Lemma trim_blank (s : jsstr) :
  Forall (fun c => isWhiteSpace c = true) s -> trim s = [].
Proof.
  intros H. unfold trim, trimEnd. rewrite (trimStart_blank s H). reflexivity.
Qed.

Lemma trimStart_split (s : jsstr) :
  exists lead, s = lead ++ trimStart s /\ Forall (fun c => isWhiteSpace c = true) lead.
Proof.
  induction s as [|c s IH]; simpl.
  - exists []. split; [reflexivity|constructor].
  - destruct (isWhiteSpace c) eqn:Hc.
    + destruct IH as (lead & Hs & Hl). exists (c :: lead). split.
      * simpl. congruence.
      * constructor; assumption.
    + exists []. split; [reflexivity|constructor].
Qed.

Lemma trimStart_head (s : jsstr) (c : ascii) (s' : jsstr) :
  trimStart s = c :: s' -> isWhiteSpace c = false.
Proof.
  induction s as [|a s IH]; simpl; [discriminate|].
  destruct (isWhiteSpace a) eqn:Ha; [exact IH|].
  intros [= <- _]. exact Ha.
Qed.

Lemma trimStart_fixed (c : ascii) (s : jsstr) :
  isWhiteSpace c = false -> trimStart (c :: s) = c :: s.
Proof. intros H. simpl. rewrite H. reflexivity. Qed.

Lemma trimStart_idem (s : jsstr) : trimStart (trimStart s) = trimStart s.
Proof.
  destruct (trimStart s) as [|c s'] eqn:E; [reflexivity|].
  apply trimStart_fixed. exact (trimStart_head _ _ _ E).
Qed.

Lemma trimEnd_split (s : jsstr) :
  exists trail, s = trimEnd s ++ trail /\ Forall (fun c => isWhiteSpace c = true) trail.
Proof.
  unfold trimEnd. destruct (trimStart_split (reverse s)) as (lead & Hs & Hl).
  exists (reverse lead). split.
  - rewrite <- reverse_app, <- Hs, reverse_involutive. reflexivity.
  - apply Forall_reverse. exact Hl.
Qed.

Lemma trimEnd_last (s : jsstr) (c : ascii) :
  last (trimEnd s) = Some c -> isWhiteSpace c = false.
Proof.
  unfold trimEnd. rewrite last_reverse.
  destruct (trimStart (reverse s)) as [|a r] eqn:E; simpl; [discriminate|].
  intros [= <-]. exact (trimStart_head _ _ _ E).
Qed.

Lemma trimEnd_fixed (s : jsstr) (c : ascii) :
  isWhiteSpace c = false -> trimEnd (s ++ [c]) = s ++ [c].
Proof.
  intros H. unfold trimEnd. rewrite reverse_snoc.
  rewrite (trimStart_fixed _ _ H).
  rewrite reverse_cons, reverse_involutive. reflexivity.
Qed.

[WORK ORDER]
Check the records above line by line and tally those holding the string "lead". Answer with the number only.

[EXERCISE RESPONSE]
4